First exposed to the tie-dying process in an eighth-grade chemistry project, Sami has mixed pounds of brightly colored dyes and wrapped hundreds of rubber bands, to create unique color combinations and patterns. Family members and friends flew to Florida – some from as faraway as Los Angeles – to help the Boca Raton teen tie-dye her way to Nicaragua.
Sami Kerker speaks with shoppers
With the dinning room table and kitchen countertops covered in newspaper and tarps, the team spent a week repeating the lengthy tie-die process approximately 474 times.
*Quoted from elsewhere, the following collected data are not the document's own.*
(** *** Words for what a drain pass does *)

(** The list with nothing left to send. *)
Definition emptied (entry : string * TwitterList) : string * TwitterList :=
  (fst entry, set_messages [] (snd entry)).

(** The list with its first [k] messages gone. *)
Definition without_front (k : nat) (entry : string * TwitterList) : string * TwitterList :=
  (fst entry, set_messages (skipn k (messages (snd entry))) (snd entry)).

(** The first [k] messages of the list, as deliveries to its channel. *)
Definition front (k : nat) (entry : string * TwitterList) : list (option string * string) :=
  map (pair (channelID (snd entry))) (firstn k (messages (snd entry))).

Definition all_of (entry : string * TwitterList) : list (option string * string) :=
  front (length (messages (snd entry))) entry.

(** The event that [checkMessageRateLimit] enters, seen from the state it leaves. *)
Definition retry_event (s : Sys) : Event := mkEvent (now s + inject_Z 10)%Q 0 SendMessages.

Definition message_url (entry : string * TwitterList) : string :=
  makeURL Routes.CHANNEL_MESSAGES (channelID (snd entry)).

(** No request to Discord fails. *)
Definition discord_ok (oracle : Oracle) : Prop :=
  (forall h, status_ok (answer_channels oracle h) = true)
  /\ (forall h, status_ok (answer_channel oracle h) = true)
  /\ (forall h, answer_patch oracle h = true)
  /\ (forall h, status_ok (answer_message oracle h) = true)
  /\ (forall h, status_ok (answer_messages oracle h) = true).

(** The pass went through every list: all queues are empty, every message
    was delivered, list after list, and no event was entered. *)
Definition drained_all (lists lists' : Lists) (s s' : Sys) : Prop :=
  lists' = map emptied lists
  /\ delivered s' = delivered s ++ concat (map all_of lists)
  /\ events s' = events s.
With the exception of volleyball practice that week from 3 to 6 p.m., Sami perfected the spiral, random, circle, and striped tie-dye methods.
“My husband and son thought we were absolutely nuts,” said Sindee Kerker, Sami’s mother and professor of Criminal Justice at Lynn University. “Originally, we had planned to tie-dye in the garage, but it was too hot in August to work there.”
After months of selling tie-dye shirts, sweatpants and socks, the mother-daughter team will travel to Nicaragua in December to paint the house Sami is raising funds to build.
"For $3,200, I could make a difference that could last a lifetime for a special family," said Sami, who confessed the journey will take her outside of her comfort zone. "I am hoping to sell all of my tie-dying projects by the end of the year so I can use my profits to fund a house in Nicaragua."
To make a donation toward Sami’s initiative or to purchase your own uniquely tie-dyed merchandise, please visit her Web site.
Shoppers with Sami Kerker's creations
A donation of $3,200 can build a home with a latrine and shower stall for a destitute family, providing housing recipients with access to proper sanitation and privacy. Proper sanitation is essential to the health and welfare of a thriving family and helps prevent life-threatening illnesses.
To view a CBS Channel 4 Miami news report on Sami, please visit Foor For The Poor's YouTube channel.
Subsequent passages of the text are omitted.